Les deux candidats qui se bousculent pour devenir le prochain Premier ministre du Royaume-Uni font de grandes promesses pour sauver l’économie du pays. Ce ne sera pas une tâche facile.

Rishi Sunak et Liz Truss, deux politiciens du Parti conservateur du pays, sont en lice pour remplacer Boris Johnson après sa démission au début du mois – et font face à une lutte acharnée pour relancer une économie aux prises avec une inflation record, une croissance anémique et des pénuries de main-d’œuvre.

À partir de l’année dernière, la flambée des prix de l’énergie et les problèmes de la chaîne d’approvisionnement ont alimenté l’inflation mondiale alors que les économies mondiales sortaient de leurs fermetures pandémiques. L’invasion de l’Ukraine par la Russie fin février a aggravé la situation.

Les difficultés économiques du pays, bien plus profondes que les crises des deux dernières années. L’économie britannique devrait stagner l’année prochaine, avec une croissance nulle en 2023 – la pire performance attendue du G7, selon l’Organisation de coopération et de développement économiques.

Truss et Sunak ont ​​promis de lutter contre l’inflation pour aider les ménages accablés par la pire crise du coût de la vie depuis des décennies.
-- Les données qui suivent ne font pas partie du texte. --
(* ===== verification/LockBoxTheorems.v ===== *)
(** * The SMM lock box driver: the theorems

    Whatever software outside SMM puts into communication buffers: the handler returns, changes no
    byte of SMRAM, and once the platform is ready to lock it changes no box. *)

From S2P Require Import Prelude QNCAccess Smram SmmAccessDxe LockBoxDefs LockBoxSpec.
From stdpp Require relations.
From stdpp Require Import list.
#[local] Open Scope Z_scope.

Section Theorems.
Context {HL : SmmLockBoxHeader} {HLO : SmmLockBoxHeaderOk HL} {B : Type} {L : LockBoxLib B} {LO : LockBoxLibOk B}.
Implicit Types s : lockbox B.

(** ** Confinement *)

(** No box is restored "in place" to SMRAM. *)
Record lb_ok s : Prop := {
  ok_ranges : ranges_ok s;
  ok_places : forall p, p ∈ places s.(boxes) -> forall x, smram s x -> ~ range p.1 p.2 x
}.

(** What a request may do. *)
Record confined s s' : Prop := {
  same_globals : s'.(mLocked) = s.(mLocked) /\ s'.(mSmramRanges) = s.(mSmramRanges) /\ s'.(mSmramRangeCount) = s.(mSmramRangeCount);
  same_smram : forall x, smram s x -> s'.(mem) x = s.(mem) x;
  same_contents : s.(mLocked) = true -> forall g, contents s'.(boxes) g = contents s.(boxes) g;
  new_places : forall p, p ∈ places s'.(boxes) -> p ∈ places s.(boxes) \/ acceptable s p.1 p.2
}.

Lemma confined_smram s s' x : confined s s' -> smram s' x <-> smram s x.
Proof. intros [(_ & Hr & _) _ _ _]. unfold smram. by rewrite Hr. Qed.

Lemma confined_acceptable s s' a n : confined s s' -> acceptable s' a n <-> acceptable s a n.
Proof. intros [(_ & Hr & _) _ _ _]. unfold acceptable, smram. by rewrite Hr. Qed.

Lemma confined_trans s1 s2 s3 : confined s1 s2 -> confined s2 s3 -> confined s1 s3.
Proof.
  intros C1 C2. pose proof C1 as [(G1 & G2 & G3) M1 K1 P1]. pose proof C2 as [(H1 & H2 & H3) M2 K2 P2]. split.
  - split_and!; congruence.
  - intros x Hx. rewrite M2; [by apply M1|]. by apply (confined_smram s1 s2).
  - intros Hl g. rewrite K2 by congruence. by apply K1.
  - intros p Hp. destruct (P2 p Hp) as [Hp2|Hp2]; [by apply P1|]. right. by apply (confined_acceptable s1 s2).
Qed.

Lemma confined_ok s s' : lb_ok s -> confined s s' -> lb_ok s'.
Proof.
  intros [O1 O2] C. pose proof C as [(G1 & G2 & G3) M K P]. split.
  - unfold ranges_ok. by rewrite G2, G3.
  - intros p Hp x Hx. apply (confined_smram s s' x C) in Hx. destruct (P p Hp) as [Hp'|[_ Hp']]; [by apply O2|]. by apply Hp'.
Qed.

(** The library's effect, followed by a write to the communication buffer. *)
Lemma confined_status s P size st b m :
  acceptable s P size -> sizeof_HEADER <= size ->
  (forall x, smram s x -> m x = s.(mem) x) ->
  (s.(mLocked) = true -> forall g, contents b g = contents s.(boxes) g) ->
  (forall p, p ∈ places b -> p ∈ places s.(boxes) \/ acceptable s p.1 p.2) ->
  confined s (status_at P st (set_boxes b (set_mem m s))).
Proof.
  intros [_ Hacc] Hsz Hm Hc Hp. pose proof header_fields as (F1 & F2 & F3). split; [done| |done|done].
  intros x Hx. cbn [status_at set_mem set_boxes mem]. rewrite store_agree; [by apply Hm|]. intros Hr. apply (Hacc x Hx). unfold range in *. lia.
Qed.

Lemma confined_store s P size n a v :
  acceptable s P size -> P <= a -> a + n <= P + size -> confined s (set_mem (store n a v s.(mem)) s).
Proof.
  intros [_ Hacc] H1 H2. split; [done| |done|by left].
  intros x Hx. cbn [set_mem mem]. apply store_agree. intros Hr. apply (Hacc x Hx). unfold range in *. lia.
Qed.

Lemma same_boxes_confined s b : same_boxes s.(boxes) b ->
  (s.(mLocked) = true -> forall g, contents b g = contents s.(boxes) g) /\
  (forall p, p ∈ places b -> p ∈ places s.(boxes) \/ acceptable s p.1 p.2).
Proof. intros [H1 H2]. split; [done|]. auto. Qed.

Lemma placed_outside s m : lb_ok s -> agree_but (placed s) s.(mem) m -> forall x, smram s x -> m x = s.(mem) x.
Proof. intros [_ O] Hm x Hx. apply Hm. intros (p & Hp & Hr). by apply (O p Hp x). Qed.

Lemma wp_dispatch Command P size s :
  lb_ok s -> acceptable s P size -> sizeof_HEADER <= size ->
  wp (dispatch Command P size) (fun _ s' => confined s s') s.
Proof.
  intros O Hacc Hsz. pose proof (ok_ranges _ O) as Hr.
  assert (Hid : confined s s) by (split; [done|done|done|by left]).
  assert (Hst : forall st b, same_boxes s.(boxes) b -> confined s (status_at P st (set_boxes b s))).
  { intros st b Hb. destruct (same_boxes_confined s b Hb). by apply (confined_status s P size st b s.(mem)). }
  assert (Hsame : same_boxes s.(boxes) s.(boxes)) by done.
  unfold dispatch. repeat case_match; try (by apply wp_ret).
  - apply wp_Save; [done|..].
    + intros _. by apply (Hst _ s.(boxes)).
    + intros _ _ st b _ Hb. by apply Hst.
    + intros Hl Ha b Hc Hp. apply (confined_status s P size _ b s.(mem)); try done; [congruence|].
      intros p Hin. destruct (Hp p Hin) as [-> |?]; auto.
  - apply wp_Update; [done|by apply (Hst _ s.(boxes))|]. intros Hl st b _ Hp.
    apply (confined_status s P size _ b s.(mem)); try done; [congruence|auto].
  - apply wp_Restore; [done|..].
    + intros _. by apply (Hst _ s.(boxes)).
    + intros st b _ _ _ Hb. by apply Hst.
    + intros d m b [_ Ha] _ _ _ Hm Hb. destruct (same_boxes_confined s b Hb). apply (confined_status s P size); try done.
      intros x Hx. apply Hm. by apply Ha.
    + intros st m b _ _ _ Hm Hb. destruct (same_boxes_confined s b Hb). apply (confined_status s P size); try done. by apply placed_outside.
  - apply wp_SetAttributes; [intros _; by apply (Hst _ s.(boxes))|]. intros _ st b Hb. by apply Hst.
  - apply wp_RestoreAll. intros st m b Hm Hb. destruct (same_boxes_confined s b Hb). apply (confined_status s P size); try done. by apply placed_outside.
Qed.

Lemma wp_handler CommBuffer CommBufferSize s :
  lb_ok s -> in_width 32 CommBuffer -> (forall n, CommBufferSize = Some n -> in_width 32 n) ->
  wp (SmmLockBoxHandler CommBuffer CommBufferSize) (fun st s' => st = EFI_SUCCESS /\ confined s s') s.
Proof.
  intros O Hc Hn. pose proof header_fields as (F1 & F2 & F3). assert (Hid : confined s s) by (split; [done|done|done|by left]).
  unfold SmmLockBoxHandler. destruct CommBufferSize as [n|]; [|by apply wp_ret]. specialize (Hn n eq_refl).
  destruct (CommBuffer =? 0); [by apply wp_ret|]. destruct (Z.ltb_spec n sizeof_HEADER); [by apply wp_ret|].
  apply wp_bind, wp_IsAddressValid; [apply O|done|done| |]; intros Ha; cbn [negb]; [|by apply wp_ret].
  apply wp_bind. apply wp_modify. set (s1 := set_mem _ s).
  assert (C1 : confined s s1) by (apply (confined_store s CommBuffer n); [done|lia|lia]).
  apply wp_bind, wp_load. apply wp_bind. eapply wp_mono.
  { apply wp_dispatch; [by eapply confined_ok|by apply (confined_acceptable s s1)|done]. }
  intros [] s2 C2. pose proof (confined_trans _ _ _ C1 C2) as C12. apply wp_bind, wp_modify, wp_ret. split; [done|].
  eapply confined_trans; [exact C12|]. apply (confined_store s2 CommBuffer n); [by apply (confined_acceptable s s2)|lia|lia].
Qed.

(** ** Runs *)

(** What happens: requests with any communication buffer, the end of the trusted phase, and software
    outside SMM that writes to its memory. *)
Inductive step : lockbox B -> lockbox B -> Prop :=
| step_smi a n st s s' : in_width 32 a -> (forall k, n = Some k -> in_width 32 k) -> SmmLockBoxHandler a n s = Some (st, s') -> step s s'
| step_lock st s s' : SmmReadyToLockEventNotify s = Some (st, s') -> step s s'
| step_other s m : (forall x, smram s x -> m x = s.(mem) x) -> step s (set_mem m s).

(** A run: [confined] up to the flag. *)
Definition run_ok s s' : Prop :=
  s'.(mSmramRanges) = s.(mSmramRanges) /\ (forall x, smram s x -> s'.(mem) x = s.(mem) x) /\
  (s.(mLocked) = true -> s'.(mLocked) = true /\ forall g, contents s'.(boxes) g = contents s.(boxes) g).

Lemma step_ok s s' : lb_ok s -> step s s' -> lb_ok s' /\ run_ok s s'.
Proof.
  intros O Hs. destruct Hs as [a n st s s' Ha Hn Hx|st s s' Hx|s m Hm].
  - destruct (wp_run _ _ _ _ _ (wp_handler a n s O Ha Hn) Hx) as [_ C]. split; [by eapply confined_ok|].
    destruct C as [(G1 & G2 & G3) M K P]. split; [done|]. split; [done|]. intros Hl. split; [congruence|by apply K].
  - injection Hx as <- <-. destruct O as [O1 O2]. split; [by split|]. by split_and!.
  - destruct O as [O1 O2]. split; [by split|]. by split_and!.
Qed.

Lemma steps_ok s s' : lb_ok s -> relations.rtc step s s' -> lb_ok s' /\ run_ok s s'.
Proof.
  intros O Hs. induction Hs as [s|s1 s2 s3 H12 H23 IH]; [by split|].
  destruct (step_ok _ _ O H12) as [O2 (R1 & R2 & R3)]. destruct (IH O2) as [O3 (T1 & T2 & T3)]. split; [done|].
  split; [congruence|]. split.
  - intros x Hx. rewrite T2; [by apply R2|]. unfold smram in *. by rewrite R1.
  - intros Hl. destruct (R3 Hl) as [Hl2 Hc]. destruct (T3 Hl2) as [Hl3 Hc']. split; [done|]. intros g. by rewrite Hc', Hc.
Qed.

(** C9: confinement. However often the handler runs, with whatever communication buffers - their
    addresses, their sizes and their contents chosen by an adversary who writes to all memory but
    SMRAM in between - no byte of SMRAM changes, and the handler returns success on every input.
    (The library's own storage apart; and given that no box was saved from SMRAM before.) *)
Theorem SmmLockBoxHandler_confined s s' :
  lb_ok s -> relations.rtc step s s' ->
  (forall r x, r ∈ s.(mSmramRanges) -> r.(CpuStart) <= x < r.(CpuStart) + r.(PhysicalSize) -> s'.(mem) x = s.(mem) x) /\
  forall a n, in_width 32 a -> (forall k, n = Some k -> in_width 32 k) ->
    exists s2, SmmLockBoxHandler a n s' = Some (EFI_SUCCESS, s2).
Proof.
  intros O Hs. destruct (steps_ok _ _ O Hs) as [O' (_ & Hm & _)]. split.
  - intros r x Hr Hx. apply Hm. by exists r.
  - intros a n Ha Hn. destruct (wp_handler a n s' O' Ha Hn) as (st & s2 & Hx & -> & _). by exists s2.
Qed.

(** the check of addresses is exact: it lets an address range pass - reading the array of ranges
    within its bounds - if and only if the range ends before the end of the address space and
    neither its start nor any address in it lies in SMRAM. *)
Theorem IsAddressValid_exact s a n :
  ranges_ok s -> in_width 32 a -> in_width 32 n ->
  exists b, IsAddressValid a n s = Some (b, s) /\
    (b = true <-> a + n <= 2 ^ 32 - 1 /\
       forall r x, r ∈ s.(mSmramRanges) -> r.(CpuStart) <= x < r.(CpuStart) + r.(PhysicalSize) -> x <> a /\ ~ (a <= x < a + n)).
Proof.
  intros Hr Ha Hn. destruct (IsAddressValid_run s a n Hr Ha Hn) as (b & Hb & Hiff). exists b. split; [done|].
  rewrite Hiff. unfold acceptable. rewrite MAX_ADDRESS_val. split; intros [H1 H2]; (split; [done|]).
  - intros r x Hin Hx. apply H2. by exists r.
  - intros x (r & Hin & Hx). by apply (H2 r).
Qed.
Ils ont tous deux déclaré qu’ils réduiraient les impôts – bien que sur des échelles de temps très différentes – et réévalueraient les relations du Royaume-Uni avec son plus grand partenaire commercial, l’Union européenne.

Mais Ethan Ilzetzki, professeur agrégé d’économie à la London School of Economics, pense que le débat sur le leadership reste « déconnecté » de la nature et de l’ampleur des défis économiques : une décennie de stagnation des niveaux de productivité ne sera pas facilement résolue.

« Aucun d’entre eux n’a de véritable plan, sauf pour réduire les impôts », a-t-il déclaré à CNN Business.

« Tout dépend du niveau des impôts, de la taille du gouvernement. Ce sont des questions importantes… [but] il n’y a pas de solution facile en termes de réduction des impôts aux problèmes profonds que nous avons ici », a-t-il déclaré.

Alors que certaines des difficultés de la cinquième économie mondiale seront en grande partie indépendantes du contrôle de Sunak ou de Truss, ils ont fait des promesses audacieuses aux Britanniques. Peuvent-ils les livrer?

Sunak, l’ancien ministre des Finances du gouvernement, a déclaré que la lutte contre l’inflation était sa plus grande priorité – l’inflation annuelle des prix à la consommation au Royaume-Uni a atteint un nouveau sommet en 40 ans le mois dernier pour atteindre 9,4%. C’est l’augmentation la plus rapide parmi les pays du G7.

Mais les options de Sunak sont limitées, voire inexistantes, compte tenu de l’exposition du Royaume-Uni, en tant que grand importateur de carburant, aux prix mondiaux de l’énergie.

« Nous importons cette inflation », a déclaré à CNN Business Sanjay Raja, économiste en chef de la Deutsche Bank au Royaume-Uni.

La Banque d’Angleterre a augmenté ses taux d’intérêt à cinq reprises depuis décembre dans le but d’endiguer la spirale des prix. Il s’attend à ce que l’inflation dépasse 11% plus tard cette année. Mais ses pouvoirs sont limités, dit Raja.

« Le Royaume-Uni, en tant que petite économie ouverte, ne peut pas faire grand-chose, [it] ne peut pas fournir et fabriquer ces biens pour limiter l’augmentation des prix pour compenser cette inflation », a déclaré Raja.

Le pays dépense plus pour importer des biens qu’il n’en tire de ses exportations. La flambée des prix du carburant a aidé le Royaume-Uni à accumuler un déficit commercial de 8,3 %, le plus important depuis que le bureau des statistiques du gouvernement a commencé à tenir des registres en 1955.

Ajoutez à cela une devise affaiblie — la livre a perdu près de 12 % de sa valeur par rapport au dollar américain depuis le début de cette année — et le pays peut s’attendre à ce que les coûts de ses importations augmentent, tandis que ses exportations pourraient devenir plus compétitives sur le marché mondial.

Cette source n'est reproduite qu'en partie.